Au bout d’une journée marquée par le deuil de toute la Russie, les quatre suspects de l’attaque du Crocus City Hall sont arrivés tard dimanche soir au tribunal de Basmanny, inculpés l’un après l’autre d’actes de terrorisme et placés en détention provisoire. “Ils ont été torturés pendant leur interrogatoire”, souligne le site russe en exil Meduza. “Ils ont été traînés devant la cour, d’abord les yeux bandés, puis le visage découvert, avec des signes de gonflement du visage et des oreilles, l’un d’entre eux était même dans un fauteuil roulant”, décrit le quotidien italien Corriere della Sera.

Le bilan de l’attentat s’élève à 137 morts et plus de 150 blessés. “La détention a été aussi sévère que possible. L’objectif principal était d’obtenir des informations qui aideraient à en savoir plus sur les instigateurs. Les officiers du FSB, sachant ce que les fuyards avaient fait à Crocus, se sont retenus avec difficulté”, précise le journal russe conservateur Moskovski Komsomolets.

Les images des auteurs présumés pliés en deux par la police et conduits vers la salle d’audience ont largement circulé dans les médias mais les sessions ont eu lieu à huis clos. “Le tribunal était d’accord avec l’avis de l’accusation selon lequel les audiences publiques peuvent conduire à la divulgation du secret de l’enquête ainsi que menacer la sécurité des participants au processus et de leurs proches”, note le site d’information russe Gazeta.ru.

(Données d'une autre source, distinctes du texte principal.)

Lemma table_set_keys {V} k (v : V) t :
  NoDup t.*1 -> NoDup (table_set k v t).*1.
Proof.
  induction t as [|[k1 v1] t IH]; simpl; intros Hnd.
  - apply NoDup_singleton.
  - apply NoDup_cons in Hnd as [Hnin Hnd].
    destruct (String.eqb_spec k k1) as [->|Hk]; simpl.
    + by apply NoDup_cons.
    + apply NoDup_cons. split; [|by apply IH].
      intros Hin. apply Hnin. clear -Hin Hk.
      induction t as [|[k2 v2] t IH]; simpl in *.
      * apply list_elem_of_singleton in Hin. congruence.
      * destruct (String.eqb_spec k k2) as [->|Hk2]; simpl in *; [done|].
        apply elem_of_cons in Hin as [->|Hin]; [left | right; by apply IH].
Qed.

Lemma table_delete_keys {V} k (t : list (string * V)) :
  NoDup t.*1 ->
  NoDup (table_delete k t).*1 /\ (forall k', k' ∈ (table_delete k t).*1 -> k' ∈ t.*1).
Proof.
  induction t as [|[k1 v1] t IH]; simpl; intros Hnd; [done|].
  apply NoDup_cons in Hnd as [Hnin Hnd]. destruct (IH Hnd) as [IH1 IH2].
  destruct (String.eqb_spec k k1) as [->|Hk]; simpl.
  - split; [done|]. intros k' Hk'. by right.
  - split.
    + apply NoDup_cons. split; [|done]. intros Hin. by apply Hnin, IH2.
    + intros k' Hk'. apply elem_of_cons in Hk' as [->|Hk']; [left|].
      right. by apply IH2.
Qed.

Lemma table_get_delete_eq {V} k (t : list (string * V)) :
  NoDup t.*1 -> table_get k (table_delete k t) = None.
Proof.
  induction t as [|[k1 v1] t IH]; simpl; intros Hnd; [done|].
  apply NoDup_cons in Hnd as [Hnin Hnd].
  destruct (String.eqb_spec k k1) as [->|Hk]; simpl.
  - by apply table_get_None.
  - destruct (String.eqb_spec k k1); [congruence | by apply IH].
Qed.

(** ** Cancelling timers *)

Lemma clear_all_fields ids : forall s,
  intervals (clear_all ids s) = intervals s /\
  isOnline (clear_all ids s) = isOnline s /\
  refreshRates (clear_all ids s) = refreshRates s /\
  nextHandle (clear_all ids s) = nextHandle s /\
  emitted (clear_all ids s) = emitted s.
Proof.
  induction ids as [|[k id] ids IH]; intros s; simpl; [done|].
  destruct (IH (clearInterval id s)) as (-> & -> & -> & -> & ->). done.
Qed.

Gazeta fait une courte description de chacun des suspects, qui ont tous admis leur culpabilité. Dalerjon Mirzoev d’abord, présenté comme le chef des assaillants dans la presse russe. Un homme de 32 ans, marié et père de quatre enfants, ancien chauffeur de taxi, originaire du Tadjikistan. Saidakrami Rachabalizoda ensuite, chômeur, marié lui aussi, père d’un enfant et l’oreille visiblement en partie coupée lors de son arrestation.

Le troisième accusé s’appelle Fariduni Shamsidin, 25 ans. Quelqu’un lui aurait proposé 500 000 roubles pour mener l’attaque. Il a répondu lui-même aux questions du juge dans un russe aléatoire. Enfin, Muhammadsobir Fayzov, 19 ans. Coiffeur, célibataire sans enfant, il aurait joué le rôle de chauffeur dans l’opération, organisée depuis un mois d’après les premiers éléments de l’investigation.

L’Ukraine toujours suspectée par Moscou

Les autorités ont arrêté en tout onze personnes et l’enquête se poursuit sur les ramifications éventuelles de l’attentat. L’organisation État islamique l’a revendiqué, vidéos à l’appui, mais le gouvernement russe continue d’évoquer des liens avec l’Ukraine. Journal pro-Kremlin, le Moskovski Komsomolets rapporte par exemple les propos d’un témoin affirmant avoir entendu “un cri fort en russe, à mon avis, complètement sans accent”.

Le Guardian cite la porte-parole du ministère des Affaires étrangères moquant sur Telegram les propos américains concernant la responsabilité unique de Daech. “J’aurais aimé qu’ils arrivent à résoudre aussi vite l’enquête sur l’assassinat de leur propre président Kennedy. Mais non, depuis plus de soixante ans, ils n’ont pas réussi à déterminer qui l’avait tué. Ou peut-être que c’était Daech aussi ? Jusqu’à ce que l’enquête soit terminée, toute déclaration de Washington exonérant Kiev doit être considérée comme une preuve”, a-t-elle écrit dimanche.

Un Vladimir Poutine “ému” a rendu hommage aux victimes en allumant un cierge près d’une image de Jésus-Christ et fait plusieurs fois le signe de croix, observe Sky News. La BBC se demande – et elle n’est pas la seule – “comment le Kremlin va-t-il réagir à cette attaque dévastatrice ?” En tout cas, la tragédie “a détruit le tissu de mensonges de Poutine”, estime Die Welt.

“Comme beaucoup de dictateurs, Poutine a un accord tacite avec son peuple : il promet la sécurité et l’ordre, mais le peuple doit supporter les restrictions de liberté. Avec l’attentat terroriste près de Moscou, tout le monde le sait : Poutine n’a pas respecté sa part du marché”, poursuit le média allemand, tout en dressant le constat que son pouvoir n’est pas menacé. Après des années de répression, “l’espoir que les gens se lèvent désormais en masse a complètement disparu. La majorité des Russes sont devenus un peuple léthargique et résigné à son sort”, conclut le quotidien.